- **Stored data**:

(** [None]: an assertion fails, a rate is zero or the phase shift is not an [int]. *)
Definition vbi3_bit_slicer_set_params (bs : vbi3_bit_slicer) (sample_format sampling_rate sample_offset
    samples_per_line : Z) (par : service_par) : option (bool * vbi3_bit_slicer) :=
  if negb ((p_cri_bits par <=? 32) && (p_frc_bits par <=? 32) && (p_payload_bits par <=? 32767)
           && (samples_per_line <=? 32767)) then None else
  let failure bs := Some (false, set_func null_function bs) in
  if sampling_rate <? p_cri_rate par then failure bs else
  if sampling_rate <? p_payload_rate par then failure bs else
  let max_rate := Z.max (p_cri_rate par) (p_payload_rate par) in
  if max_rate =? 0 then None else
  let min_samples_per_bit := sampling_rate / max_rate in
  match pixel_format bs sample_format min_samples_per_bit with
  | None =>
      Some (false, BitSlicer (bs_func bs) sample_format (bs_cri bs) (bs_cri_mask bs) (105 ≪ DEF_THR_FRAC) DEF_THR_FRAC
        (bs_cri_samples bs) (bs_cri_rate bs) (bs_oversampling_rate bs) (bs_phase_shift bs) (bs_step bs) (bs_frc bs)
        (bs_frc_bits bs) (bs_total_bits bs) (bs_payload bs) (bs_endian bs) (bs_bytes_per_sample bs) (bs_skip bs)
        (bs_green_mask bs))
  | Some f =>
      let skip := u32 (sample_offset * f_bytes f + f_skip f) in
      let cri_mask := p_cri_mask par .& bits_mask (p_cri_bits par) in
      let cri := p_cri par .& cri_mask in
      if (p_cri_rate par =? 0) || (p_payload_rate par =? 0) then None else
      let cri_samples := u32 (sampling_rate * p_cri_bits par / p_cri_rate par) in
      let data_bits := u32 (p_payload_bits par + p_frc_bits par) in
      let data_samples := u32 (sampling_rate * data_bits / p_payload_rate par) in
      let total_bits := u32 (p_cri_bits par + data_bits) in
      if (samples_per_line <? sample_offset)
         || (samples_per_line - sample_offset <? u32 (cri_samples + data_samples)) then
        failure (BitSlicer (f_func f) sample_format cri cri_mask (f_thresh f) (f_frac f)
          (bs_cri_samples bs) (bs_cri_rate bs) (bs_oversampling_rate bs) (bs_phase_shift bs) (bs_step bs) (bs_frc bs)
          (bs_frc_bits bs) total_bits (bs_payload bs) (bs_endian bs) (f_bytes f) skip (f_mask f))
      else
        let cri_end := Z.min (p_cri_end par) (u32 (samples_per_line - data_samples)) in
        let step := u32 (sampling_rate * 256 / p_payload_rate par) in
        let '(payload, endian) :=
          if negb (p_payload_bits par .& 7 =? 0) then (p_payload_bits par, 3) else (p_payload_bits par ≫ 3, 1) in
        let endian := if is_msb (p_modulation par) then endian - 1 else endian in
        phase ← phase_shift sampling_rate (p_cri_rate par) step (bit_share (p_modulation par));
        Some (true, BitSlicer (f_func f) sample_format cri cri_mask (f_thresh f) (f_frac f)
          (u32 (cri_end - sample_offset)) (p_cri_rate par) (u32 (sampling_rate * f_oversampling f)) (u32 phase) step
          (p_frc par .& bits_mask (p_frc_bits par)) (p_frc_bits par) total_bits payload endian (f_bytes f) skip
          (f_mask f))
  end.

- **WORK ORDER**:
Both the line containing "let cri := p_cri par .& cri_mask in" and the line containing "if negb (p_payload_bits" belong in the answer. Print them and every line above that falls between them exactly, and no others.

- **SOLUTION**:
      let cri := p_cri par .& cri_mask in
      if (p_cri_rate par =? 0) || (p_payload_rate par =? 0) then None else
      let cri_samples := u32 (sampling_rate * p_cri_bits par / p_cri_rate par) in
      let data_bits := u32 (p_payload_bits par + p_frc_bits par) in
      let data_samples := u32 (sampling_rate * data_bits / p_payload_rate par) in
      let total_bits := u32 (p_cri_bits par + data_bits) in
      if (samples_per_line <? sample_offset)
         || (samples_per_line - sample_offset <? u32 (cri_samples + data_samples)) then
        failure (BitSlicer (f_func f) sample_format cri cri_mask (f_thresh f) (f_frac f)
          (bs_cri_samples bs) (bs_cri_rate bs) (bs_oversampling_rate bs) (bs_phase_shift bs) (bs_step bs) (bs_frc bs)
          (bs_frc_bits bs) total_bits (bs_payload bs) (bs_endian bs) (f_bytes f) skip (f_mask f))
      else
        let cri_end := Z.min (p_cri_end par) (u32 (samples_per_line - data_samples)) in
        let step := u32 (sampling_rate * 256 / p_payload_rate par) in
        let '(payload, endian) :=
          if negb (p_payload_bits par .& 7 =? 0) then (p_payload_bits par, 3) else (p_payload_bits par ≫ 3, 1) in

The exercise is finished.